(** [INSERT INTO revisions]: the id and the digest are unique. *)
Definition insert_revision (id : bytes) (r : FunctionRevision) : tx Db () :=
  same ← revision_by_digest (rv_digest r);
  taken ← read (fun d => bool_decide (is_Some (revisions d !! id)));
  require (negb taken && negb (bool_decide (is_Some same))) Sql ;;
  set_revisions (insert id r).

Definition register_function (id : bytes) (s : FunctionSpec) (request : bytes) (now : Z) : tx Db FunctionRevision :=
  let spec := resolve_function_defaults s in
  lift (validate_function_spec spec) ;;
  lift (reject_unroutable_function_ha spec) ;;
  let digest := canonical_spec_digest spec in
  f ← lift (ok_or (sp_function spec) Invalid);
  let fingerprint := hex_encode digest in
  found ← idempotent_resource (bs "register") request fingerprint;
  match found with
  | Some resource => revision_by_id resource
  | None =>
      old ← revision_by_digest digest;
      match old with
      | Some revision =>
          rid ← lift (revision_id_of revision);
          put_idempotency (bs "register") request fingerprint rid now ;; mret revision
      | None =>
          let revision := mkFunctionRevision (Some (mkRevisionRef (Some f) id)) (Some spec) now digest RevisionReady [] None in
          check_i64 now ;;
          insert_revision id revision ;;
          put_idempotency (bs "register") request fingerprint id now ;;
          for_each (fun digest => add_artifact_ref digest (bs "revision") id) (function_spec_artifacts spec) ;;
          mret revision
      end
  end.

Definition get_revision (id : bytes) : tx Db FunctionRevision := revision_by_id id.

(** The record with another availability, and with another snapshot. *)
Definition with_unavailable (l : list SecretRef) (r : FunctionRevision) : FunctionRevision :=
  mkFunctionRevision (rv_ref r) (rv_spec r) (rv_created r) (rv_digest r)
    (match l with [] => RevisionReady | _ => RevisionUnavailable end) l (rv_snapshot r).
Definition with_snapshot (s : option FunctionSnapshotRecord) (r : FunctionRevision) : FunctionRevision :=
  mkFunctionRevision (rv_ref r) (rv_spec r) (rv_created r) (rv_digest r) (rv_status r) (rv_unavailable r) s.

Definition set_revision_availability (id : bytes) (unavailable : list SecretRef) : tx Db FunctionRevision :=
  revision ← revision_by_id id;
  declared ← lift (ok_or (sp_secrets <$> rv_spec revision) Engine);
  require (forallb (fun s => bool_decide (s ∈ declared)) unavailable) Invalid ;;
  let value := with_unavailable unavailable revision in
  set_revisions (alter (fun _ => value) id) ;;
  mret value.

Definition put_function_snapshot (fresh : bytes) (s : FunctionSnapshotRecord) : tx Reg FunctionSnapshotRecord :=
  ref ← lift (ok_or (sn_revision s) Invalid);
  digest ← lift (ok_or (artifact_ref_digest (sn_artifact s)) Invalid);
  require (negb (sn_protocol s =? 0)) Invalid ;;
  revision ← on_db (revision_by_id (rf_id ref));
  require (bool_decide (rv_ref revision = Some ref)) Invalid ;;
  let id := match sn_id s with Some [] | None => fresh | Some id => id end in
  let value := mkFunctionSnapshotRecord (Some id) (sn_revision s) (sn_artifact s) (sn_protocol s) (sn_created s) (sn_rest s) in
  check_i64 (sn_created s) ;;
  free function_snapshots id ;;
  set_snapshots (insert id (rf_id ref, value)) ;;
  on_db (add_artifact_ref digest (bs "function_snapshot") id) ;;
  on_db (set_revisions (alter (fun _ => with_snapshot (Some value) revision) (rf_id ref))) ;;
  mret value.

Definition detach_function_snapshot (id : bytes) : tx Reg () :=
  revision ← on_db (revision_by_id id);
  let snapshot_id := s ← rv_snapshot revision; sn_id s in
  on_db (set_revisions (alter (fun _ => with_snapshot None revision) id)) ;;
  match snapshot_id with
  | Some s => on_db (drop_refs (bs "function_snapshot") s) ;; set_snapshots (delete s)
  | None => mret tt
  end.

Definition get_function_snapshot (id : bytes) : tx Reg FunctionSnapshotRecord :=
  row ← read (fun r => function_snapshots r !! id); lift (ok_or (snd <$> row) NotFound).

Definition get_active_revision (f : FunctionRef) : tx Reg FunctionRevision :=
  current ← read (fun r => aliases r !! f);
  id ← lift (ok_or (fst <$> current) NotFound);
  on_db (revision_by_id id).

Definition check_expected_revision (current : option bytes) (expected : option RevisionRef) : result store_error () :=
  match expected with Some e => if bool_decide (current = Some (rf_id e)) then Ok () else Err Busy | None => Ok () end.

Definition activate_function (rev : RevisionRef) (expected : option RevisionRef) (now : Z) : tx Reg FunctionRecord :=
  f ← lift (ok_or (rf_function rev) Invalid);
  stored ← on_db (revision_by_id (rf_id rev));
  require (bool_decide ((rf ← rv_ref stored; rf_function rf) = Some f)) Invalid ;;
  current ← read (fun r => fst <$> aliases r !! f);
  lift (check_expected_revision current expected) ;;
  check_i64 now ;;
  set_aliases (insert f (rf_id rev, now)) ;;
  mret (mkFunctionRecord (Some f) (Some rev) now).

(** Whether an alias, a member of an app, a call or an actor refers to the revision. *)
Definition revision_referenced (id : bytes) (r : Reg) : bool :=
  existsb (fun kv => bool_decide (fst (snd kv) = id)) (map_to_list (aliases r))
  || existsb (fun kv => bool_decide (snd kv = id)) (map_to_list (app_members r))
  || existsb (fun kv => bool_decide (revision_id (call (snd kv)) = id)) (map_to_list (calls (db r)))
  || existsb (fun kv => bool_decide (rf_id <$> ar_function (a_record (snd kv)) = Some id)) (map_to_list (actors (db r))).

(** The foreign key of the checkpoints. *)
Definition checkpoint_refers (id : bytes) (d : Db) : bool :=
  existsb (fun kv => bool_decide (rf_id <$> ck_function (snd kv) = Some id)) (map_to_list (checkpoints d)).

Definition delete_revision (rev : RevisionRef) : tx Reg () :=
  let id := rf_id rev in
  stored ← on_db (revision_by_id id);
  require (bool_decide ((rf ← rv_ref stored; rf_function rf) = rf_function rev)) Invalid ;;
  referenced ← read (revision_referenced id);
  require (negb referenced) Busy ;;
  ids ← read (fun r => map fst (List.filter (fun kv => bool_decide (fst (snd kv) = id)) (map_to_list (function_snapshots r))));
  for_each (fun s => on_db (drop_refs (bs "function_snapshot") s)) ids ;;
  set_snapshots (filter (fun kv => fst (snd kv) <> id)) ;;
  on_db (drop_refs (bs "revision") id) ;;
  held ← read (fun r => checkpoint_refers id (db r));
  require (negb held) Sql ;;
  on_db (set_revisions (delete id)).

(** ** Apps *)

Definition app_revision_by_id (id : bytes) : tx Reg AppRevision :=
  a ← read (fun r => app_revisions r !! id); lift (ok_or a NotFound).

Definition check_expected_app (current : option bytes) (expected : option AppRevisionRef) : result store_error () :=
  match expected with Some e => if bool_decide (current = Some (af_id e)) then Ok () else Err Busy | None => Ok () end.

(** [sort_by] the names. *)
Definition name_leq (a b : AppFunctionBinding) : Prop := bytes_leb (bd_name a) (bd_name b) = true.
#[global] Instance name_leq_dec a b : Decision (name_leq a b).
Proof. unfold name_leq. apply _. Defined.

Fixpoint repeated_name (l : list AppFunctionBinding) : bool :=
  match l with
  | a :: (b :: _) as l' => bool_decide (bd_name a = bd_name b) || repeated_name l'
  | _ => false
  end.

# What to do
Word for word, restate all of the data shown above.

# Written reply
(** [INSERT INTO revisions]: the id and the digest are unique. *)
Definition insert_revision (id : bytes) (r : FunctionRevision) : tx Db () :=
  same ← revision_by_digest (rv_digest r);
  taken ← read (fun d => bool_decide (is_Some (revisions d !! id)));
  require (negb taken && negb (bool_decide (is_Some same))) Sql ;;
  set_revisions (insert id r).

Definition register_function (id : bytes) (s : FunctionSpec) (request : bytes) (now : Z) : tx Db FunctionRevision :=
  let spec := resolve_function_defaults s in
  lift (validate_function_spec spec) ;;
  lift (reject_unroutable_function_ha spec) ;;
  let digest := canonical_spec_digest spec in
  f ← lift (ok_or (sp_function spec) Invalid);
  let fingerprint := hex_encode digest in
  found ← idempotent_resource (bs "register") request fingerprint;
  match found with
  | Some resource => revision_by_id resource
  | None =>
      old ← revision_by_digest digest;
      match old with
      | Some revision =>
          rid ← lift (revision_id_of revision);
          put_idempotency (bs "register") request fingerprint rid now ;; mret revision
      | None =>
          let revision := mkFunctionRevision (Some (mkRevisionRef (Some f) id)) (Some spec) now digest RevisionReady [] None in
          check_i64 now ;;
          insert_revision id revision ;;
          put_idempotency (bs "register") request fingerprint id now ;;
          for_each (fun digest => add_artifact_ref digest (bs "revision") id) (function_spec_artifacts spec) ;;
          mret revision
      end
  end.

Definition get_revision (id : bytes) : tx Db FunctionRevision := revision_by_id id.

(** The record with another availability, and with another snapshot. *)
Definition with_unavailable (l : list SecretRef) (r : FunctionRevision) : FunctionRevision :=
  mkFunctionRevision (rv_ref r) (rv_spec r) (rv_created r) (rv_digest r)
    (match l with [] => RevisionReady | _ => RevisionUnavailable end) l (rv_snapshot r).
Definition with_snapshot (s : option FunctionSnapshotRecord) (r : FunctionRevision) : FunctionRevision :=
  mkFunctionRevision (rv_ref r) (rv_spec r) (rv_created r) (rv_digest r) (rv_status r) (rv_unavailable r) s.

Definition set_revision_availability (id : bytes) (unavailable : list SecretRef) : tx Db FunctionRevision :=
  revision ← revision_by_id id;
  declared ← lift (ok_or (sp_secrets <$> rv_spec revision) Engine);
  require (forallb (fun s => bool_decide (s ∈ declared)) unavailable) Invalid ;;
  let value := with_unavailable unavailable revision in
  set_revisions (alter (fun _ => value) id) ;;
  mret value.

Definition put_function_snapshot (fresh : bytes) (s : FunctionSnapshotRecord) : tx Reg FunctionSnapshotRecord :=
  ref ← lift (ok_or (sn_revision s) Invalid);
  digest ← lift (ok_or (artifact_ref_digest (sn_artifact s)) Invalid);
  require (negb (sn_protocol s =? 0)) Invalid ;;
  revision ← on_db (revision_by_id (rf_id ref));
  require (bool_decide (rv_ref revision = Some ref)) Invalid ;;
  let id := match sn_id s with Some [] | None => fresh | Some id => id end in
  let value := mkFunctionSnapshotRecord (Some id) (sn_revision s) (sn_artifact s) (sn_protocol s) (sn_created s) (sn_rest s) in
  check_i64 (sn_created s) ;;
  free function_snapshots id ;;
  set_snapshots (insert id (rf_id ref, value)) ;;
  on_db (add_artifact_ref digest (bs "function_snapshot") id) ;;
  on_db (set_revisions (alter (fun _ => with_snapshot (Some value) revision) (rf_id ref))) ;;
  mret value.

Definition detach_function_snapshot (id : bytes) : tx Reg () :=
  revision ← on_db (revision_by_id id);
  let snapshot_id := s ← rv_snapshot revision; sn_id s in
  on_db (set_revisions (alter (fun _ => with_snapshot None revision) id)) ;;
  match snapshot_id with
  | Some s => on_db (drop_refs (bs "function_snapshot") s) ;; set_snapshots (delete s)
  | None => mret tt
  end.

Definition get_function_snapshot (id : bytes) : tx Reg FunctionSnapshotRecord :=
  row ← read (fun r => function_snapshots r !! id); lift (ok_or (snd <$> row) NotFound).

Definition get_active_revision (f : FunctionRef) : tx Reg FunctionRevision :=
  current ← read (fun r => aliases r !! f);
  id ← lift (ok_or (fst <$> current) NotFound);
  on_db (revision_by_id id).

Definition check_expected_revision (current : option bytes) (expected : option RevisionRef) : result store_error () :=
  match expected with Some e => if bool_decide (current = Some (rf_id e)) then Ok () else Err Busy | None => Ok () end.

Definition activate_function (rev : RevisionRef) (expected : option RevisionRef) (now : Z) : tx Reg FunctionRecord :=
  f ← lift (ok_or (rf_function rev) Invalid);
  stored ← on_db (revision_by_id (rf_id rev));
  require (bool_decide ((rf ← rv_ref stored; rf_function rf) = Some f)) Invalid ;;
  current ← read (fun r => fst <$> aliases r !! f);
  lift (check_expected_revision current expected) ;;
  check_i64 now ;;
  set_aliases (insert f (rf_id rev, now)) ;;
  mret (mkFunctionRecord (Some f) (Some rev) now).

(** Whether an alias, a member of an app, a call or an actor refers to the revision. *)
Definition revision_referenced (id : bytes) (r : Reg) : bool :=
  existsb (fun kv => bool_decide (fst (snd kv) = id)) (map_to_list (aliases r))
  || existsb (fun kv => bool_decide (snd kv = id)) (map_to_list (app_members r))
  || existsb (fun kv => bool_decide (revision_id (call (snd kv)) = id)) (map_to_list (calls (db r)))
  || existsb (fun kv => bool_decide (rf_id <$> ar_function (a_record (snd kv)) = Some id)) (map_to_list (actors (db r))).

(** The foreign key of the checkpoints. *)
Definition checkpoint_refers (id : bytes) (d : Db) : bool :=
  existsb (fun kv => bool_decide (rf_id <$> ck_function (snd kv) = Some id)) (map_to_list (checkpoints d)).

Definition delete_revision (rev : RevisionRef) : tx Reg () :=
  let id := rf_id rev in
  stored ← on_db (revision_by_id id);
  require (bool_decide ((rf ← rv_ref stored; rf_function rf) = rf_function rev)) Invalid ;;
  referenced ← read (revision_referenced id);
  require (negb referenced) Busy ;;
  ids ← read (fun r => map fst (List.filter (fun kv => bool_decide (fst (snd kv) = id)) (map_to_list (function_snapshots r))));
  for_each (fun s => on_db (drop_refs (bs "function_snapshot") s)) ids ;;
  set_snapshots (filter (fun kv => fst (snd kv) <> id)) ;;
  on_db (drop_refs (bs "revision") id) ;;
  held ← read (fun r => checkpoint_refers id (db r));
  require (negb held) Sql ;;
  on_db (set_revisions (delete id)).

(** ** Apps *)

Definition app_revision_by_id (id : bytes) : tx Reg AppRevision :=
  a ← read (fun r => app_revisions r !! id); lift (ok_or a NotFound).

Definition check_expected_app (current : option bytes) (expected : option AppRevisionRef) : result store_error () :=
  match expected with Some e => if bool_decide (current = Some (af_id e)) then Ok () else Err Busy | None => Ok () end.

(** [sort_by] the names. *)
Definition name_leq (a b : AppFunctionBinding) : Prop := bytes_leb (bd_name a) (bd_name b) = true.
#[global] Instance name_leq_dec a b : Decision (name_leq a b).
Proof. unfold name_leq. apply _. Defined.

Fixpoint repeated_name (l : list AppFunctionBinding) : bool :=
  match l with
  | a :: (b :: _) as l' => bool_decide (bd_name a = bd_name b) || repeated_name l'
  | _ => false
  end.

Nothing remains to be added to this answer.